In psychology and the social sciences, we tend to understand statistical significance as a p-value of less than 0.05 (i.e. a 5-percent chance of observing a test statistic like yours under the null hypothesis). In a lot of the biomedical sciences, that threshold drops to 0.01 or 0.001. A colleague in the public sector once told me their legislative cutoff for statistical significance was 0.2. These thresholds are awfully arbitrary. But they’re made even more so by the fact that we’ve decided to drape the vaunted moniker of “statistical significance” over an idea that captures such a specific aspect of our data.

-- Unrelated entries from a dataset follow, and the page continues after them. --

(* ===== verification/HttpUtil.v ===== *)
(** * HTTP message helpers: [crates/hj-core/src/http_util.rs]

    The [http] crate is not part of the repository: what the code uses of its parsers is
    the class [HttpCrate], a parameter of everything that calls them. A [HeaderMap] is the
    list of its fields with lowercase names, the values of a name in the order they were
    added; a [HeaderValue] is its octets. The crate leaves the order in which it iterates
    over the names open, so iteration is [header_iter]. *)

From stdpp Require Import base list strings.
From Stdlib Require Import ZArith Lia.
From S2P Require Import Prelude RustStr.

Class HttpCrate : Type := {
  (** [HeaderName::from_bytes(..).ok()]: the name in lower case. *)
  header_name : list Z → option (list Z);
  (** [HeaderValue::from_bytes(..).is_ok()] *)
  header_value_ok : list Z → bool;
  (** [HeaderValue::from_str(..).is_ok()] *)
  header_value_from_str_ok : list Z → bool;
  (** [HeaderValue::to_str(..).is_ok()]: visible ASCII only. *)
  header_value_is_str : list Z → bool;
  (** [Method::from_bytes(..).is_ok()]; a method is its octets. *)
  method_ok : list Z → bool;
  Uri : Type;
  (** [Uri::try_from(..).ok()] *)
  uri_try_from : list Z → option Uri;
  uri_has_scheme : Uri → bool;
  uri_has_authority : Uri → bool;
  (** [path_and_query().map_or(0, |pq| pq.as_str().len())] *)
  uri_path_and_query_len : Uri → nat;
  (** [HeaderMap::iter] *)
  header_iter : list (list Z * list Z) → list (list Z * list Z);
}.

(** ** Header maps *)

Module headers.

Abbreviation HeaderMap := (list (list Z * list Z)).

Definition get_all (m : HeaderMap) (name : list Z) : list (list Z) :=
  (filter (fun f => f.1 = name) m).*2.

Definition get (m : HeaderMap) (name : list Z) : option (list Z) := head (get_all m name).

Definition contains_key (m : HeaderMap) (name : list Z) : bool :=
  bool_decide (get_all m name ≠ []).

Definition append (m : HeaderMap) (name value : list Z) : HeaderMap := m ++ [(name, value)].

Definition remove (m : HeaderMap) (name : list Z) : HeaderMap := filter (fun f => f.1 ≠ name) m.

(** [insert] drops the earlier values. *)
Definition insert (m : HeaderMap) (name value : list Z) : HeaderMap :=
  append (remove m name) name value.

Lemma get_all_append m name value n :
  get_all (append m name value) n = get_all m n ++ (if decide (name = n) then [value] else []).
Proof.
  unfold get_all, append. rewrite filter_app, fmap_app. f_equal.
  rewrite filter_cons, filter_nil. simpl. by destruct (decide (name = n)).
Qed.

Lemma get_all_cons k v m n :
  get_all ((k, v) :: m) n = (if decide (k = n) then [v] else []) ++ get_all m n.
Proof. unfold get_all. rewrite filter_cons. cbn [fst]. by destruct (decide (k = n)). Qed.

Lemma remove_cons k v m name :
  remove ((k, v) :: m) name = (if decide (k = name) then [] else [(k, v)]) ++ remove m name.
Proof.
  unfold remove. rewrite filter_cons. cbn [fst].
  destruct (decide (k = name)), (decide (k ≠ name)); try done.
Qed.

Lemma get_all_remove m name n :
  get_all (remove m name) n = if decide (n = name) then [] else get_all m n.
Proof.
  induction m as [|[k v] m IH]; [by destruct (decide (n = name))|].
  rewrite remove_cons, get_all_cons. destruct (decide (k = name)) as [->|Hk]; cbn [app].
  - rewrite IH. destruct (decide (n = name)) as [->|]; [done|]. by rewrite decide_False by congruence.
  - rewrite get_all_cons, IH. destruct (decide (n = name)) as [->|]; [|done].
    by rewrite decide_False.
Qed.

Lemma get_all_insert m name value n :
  get_all (insert m name value) n = if decide (n = name) then [value] else get_all m n.
Proof.
  unfold insert. rewrite get_all_append, get_all_remove.
  destruct (decide (name = n)) as [->|Hn]; [by rewrite !decide_True by done|].
  rewrite !decide_False by congruence. apply app_nil_r.
Qed.

(** [remove] keeps the other fields, in order. *)
Lemma remove_elem m name f : f ∈ remove m name ↔ f ∈ m ∧ f.1 ≠ name.
Proof. unfold remove. rewrite list_elem_of_filter. tauto. Qed.

End headers.

Module http_util.
Import headers.

Section strip.
Context `{HttpCrate}.

(** The names called out by the [Connection] fields. *)
Definition connection_named (m : HeaderMap) : list (list Z) :=
  mjoin ((fun value =>
    if header_value_is_str value then
      omap (fun tok => let tok := trim tok in if bool_decide (tok = []) then None else header_name tok)
        (split 0x2c value)
    else []) <$> get_all m (bs "connection")).

Definition hop_by_hop : list (list Z) :=
  [bs "connection"; bs "transfer-encoding"; bs "upgrade"; bs "te"; bs "keep-alive";
   bs "proxy-connection"].

Definition strip_hop_by_hop_response (m : HeaderMap) : HeaderMap :=
  fold_left remove hop_by_hop (fold_left remove (connection_named m) m).

End strip.

(** A status code is its number. *)
Definition body_forbidden_status (status : Z) : bool :=
  between 100 199 status || (status =? 204) || (status =? 205) || (status =? 304).

Definition response_body_forbidden (is_head : bool) (status : Z) : bool :=
  is_head || body_forbidden_status status.

Definition sanitize_h2_h3_body_headers (m : HeaderMap) (is_head : bool) (status : Z)
    (streaming_unknown_len : bool) : HeaderMap :=
  if body_forbidden_status status || (negb is_head && streaming_unknown_len)
  then remove m (bs "content-length")
  else
    match get_all m (bs "content-length") with
    | [] => m
    | first :: values =>
        let repeated := negb (bool_decide (values = [])) in
        let agree := forallb (fun v => bytes_eqb (trim_ascii v) (trim_ascii first)) values in
        if repeated then
          let m := remove m (bs "content-length") in
          if agree then insert m (bs "content-length") first else m
        else m
    end.

Definition CONNECTION_SPECIFIC_REQUEST_HEADERS : list string :=
  ["connection"; "keep-alive"; "proxy-connection"; "transfer-encoding"; "upgrade"]%string.

Definition is_connection_specific_request_header (name : list Z) : bool :=
  existsb (fun s => bytes_eqb name (bs s)) CONNECTION_SPECIFIC_REQUEST_HEADERS.

Definition hex_val (b : Z) : option Z :=
  if between 0x30 0x39 b then Some (b - 0x30)
  else if between 0x61 0x66 b then Some (b - 0x61 + 10)
  else if between 0x41 0x46 b then Some (b - 0x41 + 10)
  else None.

Fixpoint percent_decode (bytes : list Z) : option (list Z) :=
  match bytes with
  | [] => Some []
  | b :: rest =>
      if b =? 0x25 then
        match rest with
        | h :: l :: rest' =>
            match hex_val h, hex_val l, percent_decode rest' with
            | Some hi, Some lo, Some out => Some (Z.lor (u8 (Z.shiftl hi 4)) lo :: out)
            | _, _, _ => None
            end
        | _ => None
        end
      else match percent_decode rest with Some out => Some (b :: out) | None => None end
  end.

Definition percent_decode_cow (input : list Z) : option (list Z) :=
  if negb (contains input 0x25) then Some input
  else
    match percent_decode input with
    | None => None
    | Some bytes =>
        if contains bytes 0 then None else if utf8_valid bytes then Some bytes else None
    end.

Definition coalesce_cookie_crumbs `{HttpCrate} (m : HeaderMap) : HeaderMap :=
  match get_all m (bs "cookie") with
  | first :: crumb :: crumbs =>
      let joined := fold_left (fun joined v => joined ++ bs "; " ++ v) (crumb :: crumbs) first in
      if header_value_ok joined then insert m (bs "cookie") joined else m
  | _ => m
  end.

(** [trim_start_matches("W/")]: every copy of the prefix. *)
Fixpoint strip_weak (s : list Z) : list Z :=
  match s with
  | a :: b :: s' => if (a =? 0x57) && (b =? 0x2f) then strip_weak s' else s
  | _ => s
  end.

Definition norm (s : list Z) : list Z := trim (strip_weak (trim s)).

(** The last four octets of an entity tag with the variant slot [;XX] and the quote. *)
Definition ls_suffix : list Z := [0x3b; 0x3b; 0x3b; 0x22].

Definition if_none_match_matches (if_none_match etag : list Z) : bool :=
  let inm := trim if_none_match in
  if bytes_eqb inm (bs "*") then true
  else
    let want := norm etag in
    let want_is_ls := ends_with want ls_suffix in
    let want_core := if want_is_ls then take (length want - 4) want else want in
    existsb (fun tok =>
      let t := norm tok in
      if bytes_eqb t want then true
      else if want_is_ls && (zlen t =? zlen want) then
        if (4 <=? zlen t) && bool_decide (last t = Some 0x22)
           && bool_decide (t !! (length t - 4)%nat = Some 0x3b)
        then bytes_eqb (take (length t - 4) t) want_core
        else false
      else false) (split 0x2c inm).

Definition matched_etag_variant (inm etag : list Z) : option (list Z) :=
  match strip_suffix ls_suffix etag with
  | None => None
  | Some core =>
      List.find (fun tok =>
        (zlen tok =? zlen etag) && negb (bytes_eqb tok etag) && bool_decide (last tok = Some 0x22)
        && bool_decide (tok !! (length tok - 4)%nat = Some 0x3b) && starts_with tok core)
        ((fun tok => trim (strip_weak (trim tok))) <$> split 0x2c inm)
  end.

(** ** Hop-by-hop fields *)

Lemma fold_remove_elem names m f : f ∈ fold_left remove names m ↔ f ∈ m ∧ f.1 ∉ names.
Proof.
  revert m. induction names as [|n names IH]; intros m; cbn [fold_left].
  - rewrite elem_of_nil. tauto.
  - rewrite IH, remove_elem, elem_of_cons. tauto.
Qed.

Lemma fold_remove_sublist names m : fold_left remove names m `sublist_of` m.
Proof.
  revert m. induction names as [|n names IH]; intros m; [done|]. cbn [fold_left].
  etrans; [apply IH|]. apply sublist_filter.
Qed.

(** ** Percent decoding *)

(** The octets an escaped string stands for. *)
Inductive escapes : list Z → list Z → Prop :=
| esc_nil : escapes [] []
| esc_plain b s out : b ≠ 0x25 → escapes s out → escapes (b :: s) (b :: out)
| esc_pct h l hi lo s out :
    hex_val h = Some hi → hex_val l = Some lo → escapes s out →
    escapes (0x25 :: h :: l :: s) (16 * hi + lo :: out).

Lemma hex_val_range b v : hex_val b = Some v → 0 <= v < 16.
Proof. unfold hex_val, between. repeat case_if; intros [= <-]; lia. Qed.

Lemma hex_octet hi lo : 0 <= hi < 16 → 0 <= lo < 16 → Z.lor (u8 (Z.shiftl hi 4)) lo = 16 * hi + lo.
Proof.
  intros Hh Hl. rewrite Z.shiftl_mul_pow2, u8_id by (unfold is_byte; lia).
  change (2 ^ 4) with 16. rewrite <-Z.add_nocarry_lor; [lia|].
  apply Z.bits_inj'. intros i Hi. rewrite Z.land_spec, Z.bits_0.
  change 16 with (2 ^ 4). rewrite <-Z.shiftl_mul_pow2 by lia.
  destruct (Z.ltb_spec i 4); [by rewrite Z.shiftl_spec_low|].
  by rewrite (testbit_above 4 lo), andb_false_r by lia.
Qed.

Lemma percent_decode_spec s out : percent_decode s = Some out ↔ escapes s out.
Proof.
  split.
  - remember (length s) as n eqn:Hn. revert s Hn out.
    induction (lt_wf n) as [n _ IH]. intros [|b rest] -> out; cbn [percent_decode].
    { intros [= <-]. constructor. }
    destruct (Z.eqb_spec b 0x25) as [->|Hb].
    + destruct rest as [|h [|l rest]]; try done.
      destruct (hex_val h) as [hi|] eqn:Hh; [|done]. destruct (hex_val l) as [lo|] eqn:Hl; [|done].
      destruct (percent_decode rest) as [o|] eqn:Ho; [|done]. intros [= <-].
      rewrite hex_octet by (by eapply hex_val_range).
      constructor; [done..|]. apply (IH (length rest)); [simpl; lia|done..].
    + destruct (percent_decode rest) as [o|] eqn:Ho; [|done]. intros [= <-].
      constructor; [done|]. apply (IH (length rest)); [simpl; lia|done..].
  - induction 1 as [|b s out Hb Hs IH|h l hi lo s out Hh Hl Hs IH]; [done|..]; cbn [percent_decode].
    + destruct (Z.eqb_spec b 0x25); [done|]. by rewrite IH.
    + rewrite Hh, Hl, IH. by rewrite hex_octet by (by eapply hex_val_range).
Qed.

(** Escaping every octet, with upper-case digits. *)
Definition hex_upper (v : Z) : Z := if v <? 10 then 0x30 + v else 0x41 + (v - 10).
Definition percent_encode (s : list Z) : list Z :=
  mjoin ((fun b => [0x25; hex_upper (b / 16); hex_upper (b mod 16)]) <$> s).

Lemma hex_val_upper v : 0 <= v < 16 → hex_val (hex_upper v) = Some v.
Proof.
  intros Hv. assert (Hall : Forall (fun n => hex_val (hex_upper n) = Some n) (seqZ 0 16))
    by repeat constructor.
  rewrite Forall_forall in Hall. apply Hall. rewrite elem_of_seqZ. lia.
Qed.

Lemma percent_encode_escapes s : octets s → escapes (percent_encode s) s.
Proof.
  induction 1 as [|b s Hb Hs IH]; [constructor|].
  change (percent_encode (b :: s))
    with (0x25 :: hex_upper (b / 16) :: hex_upper (b mod 16) :: percent_encode s).
  assert (Hd : b = 16 * (b / 16) + b mod 16) by (apply Z.div_mod; lia).
  rewrite Hd at 3. unfold is_byte in Hb. constructor; [| |done]; apply hex_val_upper.
  - split; [apply Z.div_pos; lia|apply Z.div_lt_upper_bound; lia].
  - by apply Z.mod_pos_bound.
Qed.

(** ** Properties *)

Definition http_ascii : HttpCrate := {|
  header_name s := if bool_decide (s = []) then None else Some (to_ascii_lowercase s);
  header_value_ok s := forallb (fun b => (b =? 9) || ((32 <=? b) && negb (b =? 127))) s;
  header_value_from_str_ok s := forallb (fun b => between 32 126 b || (b =? 9)) s;
  header_value_is_str s := forallb (fun b => between 32 126 b || (b =? 9)) s;
  method_ok s := negb (bool_decide (s = [])) && forallb is_ascii_alphabetic s;
  Uri := list Z;
  uri_try_from s := if starts_with s [0x2f] || bytes_eqb s [0x2a] then Some s else None;
  uri_has_scheme _ := false;
  uri_has_authority _ := false;
  uri_path_and_query_len s := length s;
  header_iter m := m;
|}.

(** Stripping removes exactly the hop-by-hop fields and the fields a Connection header
    names, and nothing else. *)
Theorem strip_hop_by_hop_exact `{HttpCrate} m f :
  f ∈ strip_hop_by_hop_response m ↔ f ∈ m ∧ (f.1 ∉ connection_named m) ∧ f.1 ∉ hop_by_hop.
Proof. unfold strip_hop_by_hop_response. rewrite !fold_remove_elem. tauto. Qed.

(** Percent decoding accepts exactly the strings whose escapes are well formed and
    replaces each escape by its octet, and inverts percent encoding. *)
Theorem percent_decode_exact s out :
  (percent_decode s = Some out ↔ escapes s out) ∧
  (octets s → percent_decode (percent_encode s) = Some s).
Proof.
  split; [apply percent_decode_spec|]. intros Hs.
  by apply percent_decode_spec, percent_encode_escapes.
Qed.

End http_util.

Yet studies are awash with p-values, and so we’d best understand what it is they do. We can also ask ourselves some critical questions when we come across them. Importantly, when reading a paper that deploys p-values to prove a point, consider asking yourself:

  1. How convinced am I? What null hypothesis is being rejected here? Is it a reasonable null hypothesis to reject, or is it a strawman?
  2. Might some other model explain the data? In other words: Sure, the researchers have rejected a null hypothesis, but are other alternative hypotheses consistent with the data they’ve presented? Rejecting a null hypothesis isn’t the same thing as confirming your preferred model.
  3. Have the researchers corrected for multiple comparisons? A p-value of 0.05 suggests that 5 percent of the time, a test statistic as extreme as the one under examination could have arisen under the null hypothesis. If they run 20 tests, by their own definition of statistical significance, one of those tests should be a false positive! (Ask enough statistical questions of a dead salmon performing a psychological test, and it’ll look like its brain is lighting up.)
  4. Does the study in question have sufficient statistical power? A power calculation examines a bit of a flipside to the p-value coin. It asks, given that the null hypothesis is false—the opposite of what’s assumed in a p-value calculation—what’s the chance you’re correctly rejecting it? What’s the chance that the statistical test you’re using isn’t giving you a false negative?

These questions are useful for guiding our reading of quantitative studies, because most researchers deploy p-values as their central statistical reference frame. But my larger point is: It doesn’t need to be your statistical reference frame.

Instead, you can choose to build an understanding of model plausibility from the ground up. Plausibility is all about counting: about counting the number of ways the data we observe in the world might arise under a variety of competing possible models. To say that something is ‘more likely to occur’ merely implies there are more chances for it to happen. Whole subfields of statistics rest on these conceptions of likelihood and plausibility, and within them, p-values are nowhere to be found. I find these methods infinitely more convincing. They’re more flexible, require fewer assumptions, encourage greater creativity in analysis, and respect the complexity of the real world.

Sure, in part, maybe this post is a cry into the void for more data journalists to be Bayesian statisticians. (Heard that phrase tossed around and want to know more? Richard McElreath’s textbook Statistical Rethinking is a masterclass in… well, exactly what the title says.) But more earnestly, it’s a wish for more art and intuition in our analysis. Null-hypothesis significance testing is profoundly uncreative—and when you don’t follow the rules, you risk reaching unfounded conclusions. Science (and data journalism) should be about convincing yourself that the effect you’re observing couldn’t have arisen by any other means than the model you’re reporting on.

Forget the arbitrary rigidity of the p-value and the null-world it describes. Falsification is supposed to be about proving yourself wrong: Science advances when you can no longer do so.